En una entrevista concedida al blog Rebelión Feminista, Nia Huaytalla, activista indígena interseccional, denuncia que «un 70% de las emisiones de gases de efecto invernadero está a cargo de 100 empresas conocidas por explotar al sur global tanto al ecosistema como a las personas.» A lo que añade: «No todes tienen la misma responsabilidad, y siempre son quienes menos emiten y dañan al medioambiente quienes sufren las peores consecuencias del cambio climático: los pueblos indígenas alrededor de todo el mundo. Un ejemplo de ecofascismo es que muches ambientalistas defienden que es necesario echar y desplazar a las comunidades indígenas de sus territorios para la extracción de minerales necesarios para una transición energética.»

Ecofascismo también es que demonices las mascarillas desechables, los guantes de goma, las toallitas desinfectantes o cualquier otro material sanitario de un solo uso que ayude a combatir el coronavirus solo porque tú, desde tu privilegio, tengas la opción de elegir productos más sustentables.
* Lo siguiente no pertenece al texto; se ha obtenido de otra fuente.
(** Both stored passes keep every non-deferred live edge. *)
Lemma stored_fold g key pass idxs st :
  (forall st i, (pass st i).2 = st.2 ++ stored_refs g i) ->
  (forall st i k, k ∈ (pass st i).1 -> k ∈ st.1 \/ exists r, r ∈ stored_refs g i /\ key r = k) ->
  covered key st ->
  covered key (foldl pass st idxs) /\ (foldl pass st idxs).2 = st.2 ++ (idxs ≫= stored_refs g).
Proof.
  intros H2 H1. revert st. induction idxs as [|i idxs IH]; intros st Hc; simpl.
  { by rewrite app_nil_r. }
  destruct (IH (pass st i)) as [Hc' Hr].
  - intros k [Hk|(r & Hr & Hk)]%H1; rewrite H2.
    + destruct (Hc k Hk) as (r & ? & ?). exists r. split; [|done]. apply elem_of_app. by left.
    + exists r. split; [|done]. apply elem_of_app. by right.
  - split; [done|]. by rewrite Hr, H2, <- app_assoc.
Qed.

Lemma callee_stored_facts g :
  (forall st i, (callee_stored g st i).2 = st.2 ++ stored_refs g i) /\
  (forall st i k, k ∈ (callee_stored g st i).1 ->
     k ∈ st.1 \/ exists r, r ∈ stored_refs g i /\ by_callee r = k).
Proof.
  unfold callee_stored, stored_refs, live. split.
  - intros st i. destruct (edges_ g !! i) as [se|]; [|by rewrite app_nil_r].
    destruct (N.eqb_spec (s_refs se) 0); [by rewrite decide_False, app_nil_r by tauto|].
    case_decide; [by rewrite decide_False, app_nil_r by tauto|]. by rewrite (decide_True (P := s_refs se <> 0%N /\ s_kind se <> FunctionPointerReturn)) by tauto.
  - intros st i k. destruct (edges_ g !! i) as [se|]; [|by left].
    destruct (N.eqb_spec (s_refs se) 0); [by left|]. case_decide; [by left|].
    rewrite (decide_True (P := s_refs se <> 0%N /\ s_kind se <> FunctionPointerReturn)) by tauto. simpl. case_decide; [|by left].
    rewrite elem_of_union, elem_of_singleton. intros [->|?]; [|by left].
    right. exists (ref_of se). split; [by apply list_elem_of_singleton|done].
Qed.

Lemma caller_stored_facts g :
  (forall st i, (caller_stored g st i).2 = st.2 ++ stored_refs g i) /\
  (forall st i k, k ∈ (caller_stored g st i).1 ->
     k ∈ st.1 \/ exists r, r ∈ stored_refs g i /\ by_caller r = k).
Proof.
  unfold caller_stored, stored_refs, live. split.
  - intros st i. destruct (edges_ g !! i) as [se|]; [|by rewrite app_nil_r].
    destruct (N.eqb_spec (s_refs se) 0); [by rewrite decide_False, app_nil_r by tauto|].
    case_decide; [by rewrite decide_False, app_nil_r by tauto|]. by rewrite (decide_True (P := s_refs se <> 0%N /\ s_kind se <> FunctionPointerReturn)) by tauto.
  - intros st i k. destruct (edges_ g !! i) as [se|]; [|by left].
    destruct (N.eqb_spec (s_refs se) 0); [by left|]. case_decide; [by left|].
    rewrite (decide_True (P := s_refs se <> 0%N /\ s_kind se <> FunctionPointerReturn)) by tauto. simpl.
    rewrite elem_of_union, elem_of_singleton. intros [->|?]; [|by left].
    right. exists (ref_of se). split; [by apply list_elem_of_singleton|done].
Qed.

(** Three passes: stored edges, then two offers of synthesized ones. *)
Lemma three_passes (key : EdgeRef -> SId * SId) (base offers1 offers2 : list EdgeRef) (st : seen_set * list EdgeRef) :
  covered key st -> st.2 = base ->
  let final := (show_all key (show_all key st offers1) offers2).2 in
  (forall r, r ∈ final -> r ∈ base \/ r ∈ offers1 \/ r ∈ offers2) /\
  (forall r, r ∈ base -> r ∈ final) /\
  (forall r, r ∈ base \/ r ∈ offers1 \/ r ∈ offers2 -> exists r', r' ∈ final /\ key r' = key r).
Proof.
  intros Hc <-. simpl.
  destruct (show_all_spec key offers1 st Hc) as (Hc1 & A1 & A2 & A3).
  destruct (show_all_spec key offers2 _ Hc1) as (Hc2 & B1 & B2 & B3). split_and!.
  - intros r [[?|?]%A1|?]%B1; auto.
  - intros r ?. by apply B2, A2.
  - intros r [Hr|[Hr|Hr]].
    + exists r. split; [by apply B2, A2|done].
    + destruct (A3 r Hr) as (x & ? & ?). exists x. split; [by apply B2|done].
    + by apply B3.
Qed.

Lemma covered_empty key : covered key (∅, []).
Proof. intros k Hk. simpl in Hk. set_solver. Qed.

(** What [calleeRefsOf] offers, pass by pass. *)
Lemma calleeRefsOf_passes g u :
  let idxs := vec_at (outEdges_ g) u in
  calleeRefsOf g u =
    (show_all by_callee
       (show_all by_callee (foldl (callee_stored g) (∅, []) idxs) (idxs ≫= out_virtual_refs g))
       (idxs ≫= out_return_refs g)).2.
Proof.
  unfold calleeRefsOf, vec_at, show_all. destruct (outEdges_ g !! u) as [idxs|]; [|done].
  simpl. rewrite <- !foldl_foldl. f_equal.
  rewrite (foldl_ext' (callee_returns g) _ _ _ (callee_returns_eq g)).
  by rewrite (foldl_ext' (callee_virtual g) _ _ _ (callee_virtual_eq g)).
Qed.

Lemma callerRefsOf_passes g v :
  callerRefsOf g v =
    (show_all by_caller
       (show_all by_caller (foldl (caller_stored g) (∅, []) (vec_at (inEdges_ g) v))
          ((transitiveClosure v (overrideBases_ g) ≫= vec_at (inEdges_ g)) ≫= in_virtual_refs g v))
       ((vec_at (returnedBy_ g) v ≫= vec_at (inEdges_ g)) ≫= in_return_refs g v)).2.
Proof.
  unfold callerRefsOf. rewrite !foldl_foldl.
  rewrite (foldl_ext' (caller_returns g v) _ _ _ (caller_returns_eq g v)).
  rewrite (foldl_ext' (caller_virtual g v) _ _ _ (caller_virtual_eq g v)).
  unfold show_all. by rewrite !foldl_foldl.
Qed.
Para millones de personas de escasos recursos, sin acceso a agua corriente, o que para subsistir necesitan desempeñar un trabajo precario donde las posibilidades de contagiarse se multiplican, no hay elección.

La verdadera conciencia ecológica nace cuando se pone a la justicia climática en el centro y se valora y defiende la vida de todos los seres, no solo la de unos pocos: se trata de luchar por un desarrollo colectivo y sostenible, de conectar lo medioambiental con lo social, de combatir, desde el antifascismo, la opresión a la que la plutocracia somete a la Tierra y a sus habitantes. De recobrar eso que llamamos humanidad. Pero, sobre todo, se trata de destruir el capitalismo. Porque el capitalismo es el virus.